Description of the task: A line qualifies if it holds the string "applyBlendNodeWeights". Copy every qualifying line from the records.

---

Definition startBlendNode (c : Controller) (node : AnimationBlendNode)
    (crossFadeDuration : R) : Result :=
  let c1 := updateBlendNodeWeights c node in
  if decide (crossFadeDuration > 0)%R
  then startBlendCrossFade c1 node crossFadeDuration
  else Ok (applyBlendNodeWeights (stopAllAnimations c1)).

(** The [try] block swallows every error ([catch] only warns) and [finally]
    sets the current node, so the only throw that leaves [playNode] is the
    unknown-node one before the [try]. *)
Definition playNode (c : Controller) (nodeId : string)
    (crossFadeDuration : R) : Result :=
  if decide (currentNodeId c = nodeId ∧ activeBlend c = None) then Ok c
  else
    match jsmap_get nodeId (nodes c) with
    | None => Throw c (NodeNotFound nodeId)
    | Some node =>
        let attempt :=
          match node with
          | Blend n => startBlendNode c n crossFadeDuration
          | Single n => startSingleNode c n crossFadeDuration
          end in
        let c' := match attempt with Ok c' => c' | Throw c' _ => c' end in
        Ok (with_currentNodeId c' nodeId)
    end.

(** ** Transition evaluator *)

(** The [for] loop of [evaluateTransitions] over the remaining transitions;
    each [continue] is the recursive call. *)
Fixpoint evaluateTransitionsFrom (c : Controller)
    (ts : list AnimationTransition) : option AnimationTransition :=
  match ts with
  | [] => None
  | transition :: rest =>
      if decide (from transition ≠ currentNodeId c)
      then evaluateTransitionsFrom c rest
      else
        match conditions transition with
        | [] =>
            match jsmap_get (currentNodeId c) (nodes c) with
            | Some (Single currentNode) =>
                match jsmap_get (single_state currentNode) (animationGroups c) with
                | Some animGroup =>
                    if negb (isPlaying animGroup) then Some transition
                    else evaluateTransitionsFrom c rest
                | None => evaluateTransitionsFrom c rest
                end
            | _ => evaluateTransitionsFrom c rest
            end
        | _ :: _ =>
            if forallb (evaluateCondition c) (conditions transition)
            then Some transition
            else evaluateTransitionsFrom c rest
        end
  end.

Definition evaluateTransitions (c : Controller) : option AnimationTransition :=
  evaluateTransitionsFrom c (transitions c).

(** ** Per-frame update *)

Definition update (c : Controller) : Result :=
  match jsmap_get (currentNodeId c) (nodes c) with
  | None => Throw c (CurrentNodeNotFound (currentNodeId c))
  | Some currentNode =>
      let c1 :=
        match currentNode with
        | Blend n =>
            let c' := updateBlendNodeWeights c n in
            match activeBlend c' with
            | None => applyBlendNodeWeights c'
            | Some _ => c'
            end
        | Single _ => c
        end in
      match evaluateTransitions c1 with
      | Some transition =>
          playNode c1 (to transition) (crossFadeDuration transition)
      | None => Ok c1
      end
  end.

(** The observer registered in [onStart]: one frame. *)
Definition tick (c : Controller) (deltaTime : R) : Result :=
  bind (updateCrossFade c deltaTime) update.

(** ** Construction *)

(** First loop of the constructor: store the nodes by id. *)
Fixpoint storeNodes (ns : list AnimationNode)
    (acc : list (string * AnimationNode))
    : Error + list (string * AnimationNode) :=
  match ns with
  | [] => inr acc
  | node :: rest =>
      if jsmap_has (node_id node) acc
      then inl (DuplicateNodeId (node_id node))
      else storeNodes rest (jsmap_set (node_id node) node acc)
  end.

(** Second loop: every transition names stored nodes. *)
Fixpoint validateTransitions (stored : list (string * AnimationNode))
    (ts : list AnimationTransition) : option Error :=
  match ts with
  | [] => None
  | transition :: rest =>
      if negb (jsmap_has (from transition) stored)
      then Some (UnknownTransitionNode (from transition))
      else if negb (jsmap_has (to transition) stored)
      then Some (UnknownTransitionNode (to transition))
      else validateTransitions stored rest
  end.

---

Task result:
  else Ok (applyBlendNodeWeights (stopAllAnimations c1)).
            | None => applyBlendNodeWeights c'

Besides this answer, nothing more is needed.